What the paper does not prove

This is an opinion paper, not an empirical study. It synthesizes existing research and argues for a specific interpretation, but it does not present new data. The claim that LLMs are reducing collective intelligence is based on extrapolation from individual studies, several of which have their own limitations in sample size, context, and measurement.

The long-term effects of AI on cognitive diversity have not been measured at population scale. It is possible that exposure to AI-mediated content triggers a backlash, with some users deliberately cultivating distinctive voices and approaches. It is also possible that the homogenizing effects are real but self-limiting, plateauing as users develop more sophisticated relationships with AI tools.

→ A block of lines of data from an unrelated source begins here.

(** * OpenDataMCP providers: tool handlers, argument validation, registration

    A shallow embedding of [src/odmcp/providers/ch_sbb.py] and
    [src/odmcp/providers/glob_screeners.py].

    Both modules follow one pattern per endpoint: a pydantic model for the
    arguments, a pydantic model for the response, a [fetch_*] function that
    performs one upstream request, an async [handle_*] function wrapping the
    fetch in [try ... except Exception], and two module-level statements that
    register the tool ([TOOLS.append], [TOOLS_HANDLERS[name] = handler]).

    Modelling choices.
    - Python objects decoded from JSON are the inductive [value].
    - A [dict] is an association list read with [dict_get]; a validated
      model keeps its fields in declaration order, which is the order
      [model_dump] emits them in.
    - Exceptions are the inductive [PyExn]; code that can raise lives in the
      monad [M], which threads the [World] (upstream oracles, the trace of
      requests issued, the log, the global [screener] object).
    - pydantic, httpx and yfinance are libraries, not part of the sources.
      Their documented behaviour is written out where the sources rely on
      it; the conversions whose details the sources never touch (numeric
      strings and floats given to an [int] field, validation and [repr] of
      the per-dataset result items) are the fields of the class
      [Externals], and every statement holds for all instances of it. *)

From Stdlib Require Import ZArith String Ascii List Bool Lia PrimFloat.
From stdpp Require Import base tactics option list gmap strings pretty.
Import ListNotations.
Set Warnings "-register-all".
Local Open Scope string_scope.
Local Open Scope list_scope.
Local Open Scope Z_scope.

(** ** Python values *)

Inductive value : Type :=
| VNone
| VBool (b : bool)
| VInt (n : Z)
| VFloat (x : float)
| VStr (s : string)
| VList (l : list value)
| VDict (d : list (string * value)).

(** A [dict[str, Any]]: keyword arguments, a JSON object, a dumped model. *)
Abbreviation Bag := (list (string * value)).

Fixpoint dict_get (k : string) (d : Bag) : option value :=
  match d with
  | [] => None
  | (k', v) :: d' => if String.eqb k k' then Some v else dict_get k d'
  end.

(** [d[k] = v]: overwrite in place when the key exists, append otherwise. *)
Fixpoint dict_set (k : string) (v : value) (d : Bag) : Bag :=
  match d with
  | [] => [(k, v)]
  | (k', v') :: d' =>
      if String.eqb k k' then (k, v) :: d' else (k', v') :: dict_set k v d'
  end.

Definition keys (d : Bag) : list string := map fst d.

Definition is_none (v : value) : bool :=
  match v with VNone => true | _ => false end.

(** ** pydantic: error details *)

Inductive LocItem : Type :=
| LField (name : string)
| LIndex (i : nat).

(** The [type] of one entry of [ValidationError.errors()]. *)
Inductive ErrorType : Type :=
| missing
| int_type
| int_parsing
| int_from_float
| greater_than_equal (ge : Z)
| less_than_equal (le : Z)
| string_type
| bool_type
| bool_parsing
| list_type
| item_error (detail : string).

Record ErrorDetails : Type := mkError {
  loc : list LocItem;
  type_ : ErrorType
}.

Definition at_field (name : string) (t : ErrorType) : ErrorDetails :=
  {| loc := [LField name]; type_ := t |}.

(** ** Exceptions *)

Inductive PyExn : Type :=
| TypeError (msg : string)
| ValueError (msg : string)
| AttributeError (attr : string)
| ValidationError (title : string) (errors : list ErrorDetails)
| HTTPStatusError (status_code : Z)
| RequestError (msg : string)
| JSONDecodeError
| OtherError (cls : string) (msg : string).

(** [type(e).__name__] *)
Definition exn_class (e : PyExn) : string :=
  match e with
  | TypeError _ => "TypeError"
  | ValueError _ => "ValueError"
  | AttributeError _ => "AttributeError"
  | ValidationError _ _ => "ValidationError"
  | HTTPStatusError _ => "HTTPStatusError"
  | RequestError _ => "RequestError"
  | JSONDecodeError => "JSONDecodeError"
  | OtherError cls _ => cls
  end.

(** ** Library behaviour left open *)

Inductive ResultModel : Type :=
| TrafficInfoResult
| RailwayLineResult
| RollingStockResult
| StationUsersResult
| TargetActualComparedResult
| StationFurnitureResult
| StationServiceResult
| StoresResult
| FincanceScreenerResult.

Class Externals : Type := {
  (** pydantic-core's parser of numeric strings given to an [int] field *)
  str_as_int : string -> option Z;
  (** pydantic-core's conversion of a float given to an [int] field *)
  float_as_int : float -> option Z;
  (** a validated instance of one of the [*Result] models *)
  Item : Type;
  (** validation of one element of [results] / [quotes] *)
  item_validate : ResultModel -> value -> list ErrorDetails + Item;
  (** [repr] of such an instance *)
  item_repr : ResultModel -> Item -> string
}.

(** ** pydantic: field validators (lax mode, Python input) *)

Inductive FieldType : Type :=
| TInt (ge le : option Z)
| TStr
| TBool
| TOptional (t : FieldType).

Definition ascii_lower (c : ascii) : ascii :=
  let n := nat_of_ascii c in
  if (Nat.leb 65 n && Nat.leb n 90)%bool then ascii_of_nat (n + 32) else c.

The paper also does not fully grapple with the economic and practical pressures driving AI adoption. People use chatbots because they are fast, cheap, and effective for many tasks. Asking users to resist the convenience of AI-polished output in the name of cognitive diversity is a harder sell than the authors acknowledge. Still, the core observation, that cognitive diversity is a collective resource and AI may be depleting it, is worth taking seriously.

Source: Sourati, Z., et al. "The homogenizing effect of large language models on human expression and thought." Trends in Cognitive Sciences, March 11, 2026. Institution: University of Southern California. Funded by the Air Force Office of Scientific Research.